Five years after his son disappeared in the Sawtooth Mountains, David Francis says his anger at Custer County officials who he believes gave up the search has changed.
"It's evolved into action," he said. "We unfortunately came face to face with injustice. We learned that county sheriffs are in charge of finding the missing, and they are not well-trained or well-funded. There was a lack of commitment there, clearly."
Jon Francis, a 24-year-old youth minister from Ogden, Utah, went missing in the Sawtooths on Saturday, July 15, 2006. Jon, an experienced climber, did not return as scheduled from a planned climb up Grand Mogul, near Redfish Lake south of Stanley.
Custer County authorities searched for three days before calling off the efforts, leaving the family to organize its own search with the help of Erik Leidecker and Sawtooth Mountain Guides.
Leidecker eventually found Jon Francis' remains in a rock crevice on Grand Mogul's north face more than a year later.
"Clearly [Custer County] assumed that Jon was dead and they weren't going to do a recovery," Francis said. "How could a parent not feel abandoned?"
Though the discovery brought some closure and relief for the family, Francis said anger lingered and spawned action on behalf of other missing adults.
Through the Jon Francis Foundation, Francis worked with the state legislature in his native Minnesota to enact Brandon's Law in 2009. The law is named after Brandon Swanson, a 19-year-old man who disappeared in Minnesota in 2008. After only a few days of searching, county authorities gave up, telling Swanson's mother that as an adult, her son had "the right to go missing."

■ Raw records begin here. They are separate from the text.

Lemma matchRules_denied p res rules reason : forall b, matchRules p res b rules = denied reason ->
  (forall r, r ∈ rules -> covered p r = true -> ~ in_scope res r) /\
  (reason = NOT_IN_RESOURCE_SCOPE /\ (b = true \/ exists r, r ∈ rules /\ covered p r = true) \/
   reason = DENY_NO_GRANT /\ b = false /\ forall r, r ∈ rules -> covered p r = false).
Proof.
  induction rules as [|x rules IH]; intros b; cbn [matchRules].
  - intros H. split; [intros r Hr; by apply elem_of_nil in Hr|]. destruct b; injection H as <-; [left; by split; [|left]|right].
    repeat (split; [done|]). intros r Hr. by apply elem_of_nil in Hr.
  - destruct (covered p x) eqn:E; [destruct (decide (in_scope res x)) as [|Hs]; [done|]|]; intros H; destruct (IH _ H) as [H1 H2].
    + split; [intros r Hr; apply elem_of_cons in Hr as [->|Hr]; auto|]. left.
      destruct H2 as [[-> _]|(_ & Hb & _)]; [|done]. split; [done|]. right. exists x. by split; [left|].
    + split; [intros r Hr; apply elem_of_cons in Hr as [->|Hr]; [congruence|auto]|].
      destruct H2 as [[-> [Hb|(r & Hr & Hc)]]|(-> & Hb & Hn)]; [left; auto|left|right].
      * split; [done|]. right. exists r. by split; [right|].
      * repeat (split; [done|]). intros r Hr. apply elem_of_cons in Hr as [->|Hr]; auto.
Qed.

Lemma userPrincipal_rules u grants roles r : r ∈ pp_rules (userPrincipal u grants roles) <->
  exists g role, g ∈ grants /\ rg_userId g = us_userId u /\ rg_revokedAt g = None /\ roleById roles (rg_roleId g) = Some role /\
    pr_rule r ∈ ro_permissions role /\ r = MkRule (pr_rule r) (Some (ro_roleId role)) (Some (rg_grantId g)) (rg_resourceId g).
Proof.
  cbn [pp_rules userPrincipal]. rewrite list_elem_of_join. split.
  - intros (l & Hr & Hl). apply list_elem_of_fmap in Hl as (g & -> & Hg). unfold rulesOfGrant in Hr.
    destruct (decide _) as [|Hn]; [by apply elem_of_nil in Hr|].
    destruct (roleById roles (rg_roleId g)) as [role|] eqn:E; [|by apply elem_of_nil in Hr].
    apply list_elem_of_fmap in Hr as (rule & -> & Hrule). exists g, role. split; [done|].
    split; [apply dec_stable; intros H; apply Hn; by left|]. split; [|done].
    destruct (isActiveGrant g) eqn:Ea; [by apply bool_decide_eq_true in Ea|]. exfalso. apply Hn. by right.
  - intros (g & role & Hg & Hu & Ha & Hrole & Hrule & Hr). exists (rulesOfGrant roles u g).
    split; [|by apply list_elem_of_fmap; exists g]. unfold rulesOfGrant, isActiveGrant. rewrite Ha, Hrole.
    rewrite decide_False by (by intros [?|?]). rewrite Hr. apply list_elem_of_fmap. by exists (pr_rule r).
Qed.

(** The abstract rule of access: an active user, an unrevoked grant of theirs whose role
    has a rule that confers the permission, in the scope of the request. *)
Definition may (roles : list Role) (grants : list RoleGrant) (u : User) (p : string) (res : option Uuid) (via : PermissionRule) : Prop :=
  us_status u = user_active /\
  exists g role, g ∈ grants /\ rg_userId g = us_userId u /\ rg_revokedAt g = None /\
    role ∈ roles /\ ro_roleId role = rg_roleId g /\
    pr_rule via ∈ ro_permissions role /\ confers (pr_rule via) p /\
    via = MkRule (pr_rule via) (Some (ro_roleId role)) (Some (rg_grantId g)) (rg_resourceId g) /\
    (res = None \/ rg_resourceId g = None \/ rg_resourceId g = res).

Lemma covered_iff roles p r role : registry_wf roles -> role ∈ roles -> pr_rule r ∈ ro_permissions role -> p ∈ PERMISSIONS ->
  covered p r = true <-> confers (pr_rule r) p.
Proof.
  intros Hreg Hrole Hr Hp. assert (Hwf := rw_roles _ Hreg). rewrite Forall_forall in Hwf.
  destruct (Hwf _ Hrole) as (_ & _ & _ & Hval). rewrite Forall_forall in Hval.
  unfold covered. rewrite <- ruleCovers_wildcardCovers by auto. by apply ruleCovers_iff; auto.
Qed.

Lemma may_rule roles grants u p res via : registry_wf roles -> p ∈ PERMISSIONS -> us_status u = user_active ->
  may roles grants u p res via <->
  via ∈ pp_rules (userPrincipal u grants roles) /\ covered p via = true /\ in_scope res via.
Proof.
  intros Hreg Hp Hst. rewrite userPrincipal_rules. split.
  - intros (_ & g & role & Hg & Hu & Ha & Hrole & Hid & Hrule & Hc & Hvia & Hs). split; [|split].
    + exists g, role. repeat (split; [done|]). split; [|done]. rewrite <- Hid. apply roleById_unique; [apply Hreg|done].
    + by eapply covered_iff.
    + rewrite Hvia. exact Hs.
  - intros ((g & role & Hg & Hu & Ha & Hrole & Hrule & Hvia) & Hc & Hs). split; [done|]. exists g, role.
    apply roleById_Some in Hrole as [Hin Hid]. repeat (split; [done|]). split; [by eapply covered_iff in Hc|].
    split; [done|]. rewrite Hvia in Hs. exact Hs.
Qed.

Lemma can_allowed u grants roles p res : registry_wf roles ->
  (forall via, can (userPrincipal u grants roles) p res = allowed via -> may roles grants u p res via) /\
  (forall via, may roles grants u p res via -> exists via', can (userPrincipal u grants roles) p res = allowed via').
Proof.
  intros Hreg. unfold can. split.
  - intros via. destruct (decide (p ∉ PERMISSIONS)) as [|Hp]; [done|]. apply dec_stable in Hp.
    destruct (decide _) as [|Hst]; [done|]. apply dec_stable in Hst. injection Hst as Hst. intros H.
    apply may_rule; [done..|]. by apply (matchRules_allowed _ _ _ _ false).
  - intros via H. assert (Hm := H). destruct H as (Hst & g & role & _ & _ & _ & _ & _ & _ & [Hp _] & _).
    rewrite decide_False by (intros Hn; by apply Hn). rewrite decide_False by (cbn; rewrite Hst; intros Hn; by apply Hn).
    apply may_rule in Hm as (Hr & Hc & Hs); [|done..]. by eapply matchRules_finds.
Qed.

Lemma authorize_denied_event args p res clock reason e : authorize args p res clock = access_denied reason e ->
  name e = "auth.accessDenied" /\ aggregateId e = az_orgId args /\
  exists who kind, payload e = AccessDeniedPayload (az_orgId args) who kind p res reason (toISOString (clock 0%nat)).
Proof.
  unfold authorize. destruct (decide _).
  - intros H. injection H as <- <-. by repeat split; eexists _, _.
  - destruct (az_user args) as [u|]; [destruct (can _ p res)|]; intros H; [done|injection H as <- <-..];
      by repeat split; eexists _, _.
Qed.

(** C21: Access is allowed exactly when the session, if any, is usable, the user is known and
    the rule of access holds; the evidence of an allow is a grant that confers the
    permission; and every denial carries its audit event with the same reason. *)
Theorem access_decision_exact args p res clock : registry_wf (az_roles args) ->
  ((exists via principal, authorize args p res clock = access_granted via principal) <->
   exists u via, az_user args = Some u /\ (forall s, az_session args = Some s -> usable s (clock 1%nat)) /\
     may (az_roles args) (az_assignments args) u p res via) /\
  (forall via principal, authorize args p res clock = access_granted via principal ->
     exists u, az_user args = Some u /\ may (az_roles args) (az_assignments args) u p res via) /\
  (forall reason e, authorize args p res clock = access_denied reason e ->
     name e = "auth.accessDenied" /\ aggregateId e = az_orgId args /\
     exists who kind, payload e = AccessDeniedPayload (az_orgId args) who kind p res reason (toISOString (clock 0%nat))).
Proof.
  intros Hreg. split; [|split; [|by intros; eapply authorize_denied_event]].
  - unfold authorize. split.
    + intros (via & principal & H). destruct (decide _) as [|Hs]; [done|]. apply dec_stable in Hs.
      destruct (az_user args) as [u|]; [|done]. destruct (can _ p res) as [via'|] eqn:E; [|done].
      apply can_allowed in E; [|done]. exists u, via'. split; [done|]. split; [|done]. intros s Hsess. by rewrite Hsess in Hs.
    + intros (u & via & -> & Hs & Hm). destruct (decide _) as [Hn|_].
      { exfalso. apply Hn. destruct (az_session args) as [s|]; [|done]. by apply Hs. }
      apply can_allowed in Hm as [via' Hc]; [|done]. rewrite Hc. by eexists _, _.
  - unfold authorize. intros via principal H. destruct (decide _) as [|Hs]; [done|].
    destruct (az_user args) as [u|]; [|done]. destruct (can _ p res) as [via'|] eqn:E; [|done]. injection H as <- _.
    exists u. split; [done|]. by apply can_allowed.
Qed.

Definition alice : User := MkUser "alice" "org" "alice@example.com" "alice" "Alice" user_active 0 None None None None.
Definition alice_session : Session := MkSession "s1" "alice" "org" 1000 5000 session_active 0 0 None None.
Definition alice_args : AuthorizeArgs := MkAuthorizeArgs (Some alice) (sample_grants (Some "case-7"))
  [role_admin; role_reader; role_payments] (Some alice_session) "org".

The law requires law enforcement to take a missing person's report without delay after notification of someone missing under dangerous circumstances, no matter what the age of the missing person is.
Francis said the difficulty with many county search operations is that counties simply don't have the proper resources.
"We have county sheriffs who are not trained [in search and rescue]," Francis said, noting that the search for his son was the first time the Custer County team had assembled and worked together. Brandon's Law only passed after the Jon Francis Foundation pledged $5,000 in funding for a training conference to educate authorities about search-and-rescue techniques.
The story of Jon Francis has inspired others such as 17-year-old Micah Drew. Drew had met Jon Francis at Luther Bible Camp near Alturas Lake, where Jon was working as a counselor when he disappeared. When Drew heard of the death, he began an effort to raise money for camp scholarships in his counselor's name.
"He admired and loved and missed Jon, so he decided to organize a race in Jon's honor," Francis said.
The Jon Francis Race to Alturas will be held for its third year on Aug. 13 at Luther Heights Bible Camp.
Francis authored a memoir of the search after his son's remains were found, titled "Bringing Jon Home: The Wilderness Search for Jon Francis."
He describes the book as a "cautionary tale" for hikers and climbers and a commemoration of Jon Francis' life and ministry.
"There are things I wish I had written differently," he said, and added that he should have interviewed the head of the search operations in order to understand the reasoning behind his ending the efforts.
Still, with the help of what Francis calls an excellent editor, his book earned awards from the Midwest Publishers' Association and the Indie Excellence Book Awards for inspirational memoir writing.
Francis will honor the fifth anniversary of his son's disappearance this year with book signings and readings across Idaho. He said he wants to thank the community that had worked to help his family during the search.
"We feel so grateful to so many people in Idaho for the outpouring of support and help," he said.
As for future political efforts, Francis said he would not run for public office. He was a candidate for House of Representatives in 2006, running against sitting Rep. Michele Bachmann (R-Minn.), but now said he's "too old and too angry" to run again.
Instead, he'll fight for federal legislation to ensure that cases of missing adults receive proper investigation. Francis said there are currently more than 1,000 adults missing in the United States, many of whom will remain missing.
"Their cases weren't investigated and there wasn't an organized search," he said. "That's the purpose we're trying to pull out of our pain."
David Francis will visit the Wood River Valley in August on a book-signing tour. He will be at the Hailey Public Library on Croy Street at 6:30 p.m. Thursday, Aug. 4, and at The Community Library on Spruce Avenue in Ketchum at 6 p.m. on Wednesday, Aug. 10.